Some time later we had another customer interested in using it and having us add some features to it (e.g. some device drivers and a persistence layer utilizing https://docs.rs/tickv/latest/tickv/). It was becoming a massive pain in the neck to work out source code sharing agreements with them, so we decided to just open source it.
There are quite a number of things that we would do differently if we had to build it again, and at some point will likely do that work to revise it. The biggest one of those is root task synthesis. The other is to build and bring in facilities for running tasks that are compiled to WASM.
Somewhat humorously, the fact that doing system & integration testing was irritatingly challenging with a combination of FerrOS (which locks down as much as possible at runtime), and black-box binaries that couldn't be changed, played a role in us leaning pretty hard into using trace-based testing & verification techniques for our distributed systems & robotics testing products.
Because of the availability of the source code under a permissive licence that UNIX has been distributed under for a long time.

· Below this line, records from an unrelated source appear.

(** * snooker_stats: pollers, player cache and payload normalisation

    A shallow embedding of [custom_components/snooker_stats/api.py] and
    [custom_components/snooker_stats/coordinator.py], and of what
    [sensor.py] and [calendar.py] show of the pollers' data.

    Modelling conventions.
    - A decoded JSON payload is a [pyobj]: [None], [bool], [int],
      [float], [str], [list] and [dict].  An [int] is a [Z].  A finite
      [float] is [m * 2^e]; the text [repr()] prints for it is not
      computed but carried with the number, one character at least, so
      that every statement holds whatever that text is; the two
      infinities and the NaN that the decoder reads from [1e999],
      [Infinity] and [NaN] are values of their own.  Strings are ASCII
      text.  [int()] and [str()] convert numerals of any length: the
      limit of 4300 digits that CPython puts on both is outside this
      model.
    - A Python [dict] with string keys keeps insertion order and is an
      association list read from the left; the player cache and the
      event index, whose keys are integers and whose order reaches no
      result, are [gmap]s.
    - A Python exception is a [Raise] of the [result] type; the
      coroutines of the pollers run in a small state-and-error monad over
      the shared player cache and the persisted store.
    - What lies behind the HTTP session, the store and the clock is an
      [Env] record handed to the code.  A [datetime] with an offset is an
      instant in microseconds; one without is a wall-clock reading, which
      the local zone of the [Env] turns into an instant. *)

From Stdlib Require Import ZArith String Ascii List Bool Lia Permutation Sorted DecimalString DecimalPos OrderedTypeEx.
From stdpp Require Import base option list gmap strings.
(** * Monte Carlo objectives of probtorch: [elbo], [log_like], [kl], [ml]

    A shallow embedding of [probtorch/objectives/montecarlo.py].

    - Python floats and tensor elements are idealised as real numbers
      ([R]); rounding, infinities and nan are outside the model.
    - A torch tensor is a nested list of reals ([tensor]); the tensor
      operations the module calls ([mean], [sum(0)], [softmax(.,0)] and
      broadcasting arithmetic) are written out on that representation.
    - A Python exception is a value of [exn] carried by [result]. *)

From Stdlib Require Import String Reals Lra ZArith Bool Lia List.
Import ListNotations.
Open Scope R_scope.

(** ** Exceptions *)

Inductive exn : Type :=
| AttributeError   (* a method looked up on an object that lacks it *)
| RuntimeError     (* torch: operands cannot be broadcast together *)
| IndexError.      (* torch: axis out of range *)

Inductive result (A : Type) : Type :=
| Ok (a : A)
| Raise (e : exn).
Arguments Ok {A} a.
Arguments Raise {A} e.

Definition bind {A B : Type} (m : result A) (k : A -> result B) : result B :=
  match m with
  | Ok a => k a
  | Raise e => Raise e
  end.

Notation "x <- m ;; k" := (bind m (fun x => k))
  (at level 61, m at next level, right associativity).

Definition fmap {A B : Type} (f : A -> B) (m : result A) : result B :=
  x <- m ;; Ok (f x).

Fixpoint mapM {A B : Type} (f : A -> result B) (l : list A) : result (list B) :=
  match l with
  | [] => Ok []
  | a :: l' => b <- f a ;; bs <- mapM f l' ;; Ok (b :: bs)
  end.

Fixpoint zipM {A B C : Type} (f : A -> B -> result C)
         (l : list A) (l' : list B) : result (list C) :=
  match l, l' with
  | a :: t, b :: t' => c <- f a b ;; cs <- zipM f t t' ;; Ok (c :: cs)
  | _, _ => Ok []
  end.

Other operating systems source code still remains unavailable, sometimes decades after the hardware they used to run on had disappeared.
The second reason is the simplicity of abstractions and the ease of their implementation. In the original DEC documentation on RSX-11M (the predecessor of VAX VMS), for example, there is a whole chapter describing how to create and fill in a file descriptor block (a complex record data structure) required just to open a file where the user has to decide beforehand where to locate the file, whether they want to access the data [blocks] randomly or sequentially, whether the file is being opened merely for updating the data but not extending the file size or for updating the data and extending the file, whether allow or not other processes to access the same file whilst it is open, the number of in-memory buffers for the kernel to allocate for file access etc etc. Many complex decisions have to be made before a file can be opened. In UNIX, on the other hand, it is a mere «int fd = open ("myfile", O_RDONLY);», the end.

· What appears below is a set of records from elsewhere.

(** * RMM: free-list registry, manager context and log entry points

  A shallow embedding of
    - [include/rmm/mr/device/detail/free_list.hpp]  (module [free_list]),
    - [include/rmm/detail/memory_manager.hpp]       (modules [Logger], [Manager]),
    - [src/rmm.cpp]                                 (module [rmm_api]),
  together with the properties of these components that the design
  document states.

  Conventions.  A [std::list<block_t>] is a [list block]; an iterator into
  it is the position it designates ([begin] is [0], [end] is the length).
  Addresses and byte counts are naturals of [N]: a block denotes a region
  of the device address space, so [ptr + size] is formed without wrap. *)

From Stdlib Require Import NArith ZArith Ascii String.
From stdpp Require Import base numbers list sorting gmap.

Set Default Proof Using "Type".

(* ===================================================================== *)
(** ** Block *)
(* ===================================================================== *)

Module Block.

(** Modelled from the spec: the [block] type that instantiates
    [free_list<block_t>] is declared in a header outside this development.
    The design document fixes its shape (an address and a byte count) and
    the meaning of each operation the free list calls. *)
Record block : Type := mk { ptr : N; size : N }.

(** Modelled from the spec: a default-constructed block has the null
    address and zero size; it is the "not found" sentinel. *)
Definition default : block := mk 0 0.

(** Modelled from the spec: ordering is by address ([operator<]). *)
Definition lt (a b : block) : bool := (ptr a <? ptr b)%N.

(** Modelled from the spec: [a] is contiguous before [b] iff
    [a.address + a.size == b.address]. *)
Definition is_contiguous_before (a b : block) : bool :=
  (ptr a + size a =? ptr b)%N.

(** Modelled from the spec: [fits(size)] iff [size <= this.size]. *)
Definition fits (a : block) (sz : N) : bool := (sz <=? size a)%N.

(** Modelled from the spec: [this] is a valid fit and is strictly smaller
    than [other], or [other] is not a valid fit while [this] is. *)
Definition is_better_fit (a : block) (sz : N) (other : block) : bool :=
  fits a sz && ((size a <? size other)%N || negb (fits other sz)).

(** Modelled from the spec: [merge] yields the block spanning both.  The
    free list calls it on an lvalue ([previous->merge(b)], [b.merge] of [next]),
    whose new value is the result; the moved-from argument is a local or an
    entry that is overwritten or erased right after, so it is not kept. *)
Definition merge (a other : block) : block := mk (ptr a) (size a + size other).

(** One past the last byte of the region. *)
Definition limit (a : block) : N := (ptr a + size a)%N.

Global Instance block_inhabited : Inhabited block := populate default.

Global Instance block_eq_dec : EqDecision block.
Proof. solve_decision. Defined.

Granted, not every OS has had such complexities (the opposite is also true, tho). Yet, the simplified (one can argue that it has been oversimplified) UNIX abstractions have been influential for a reason.
Because the only large, available, free ecosystem of software (both applications and hardware drivers) is completely built around the Unix abstractions.
If you don't want to do Unix, you have to reduplicate ALL of it. And that's like trying to boil the ocean.
If you're not that serious about it, it's a way to get a bit more for free?
Contrast Redux, which is quite a serious (not in the 'we compete with Windows' sense, but still) project I gather, which... I don't know how they describe it, but it's sort of Unix-ish, Unix-rethought? I've never actually played with it, but loved the idea of 'everything is a url' (not file) when I heard it described & explained on The Bike Shed podcast I think.
Unix is a lot more amenable than most older OSes to being implemented by a disparate group of people with limited communication, hence why GNU was originally set up as a reimplementation of unix.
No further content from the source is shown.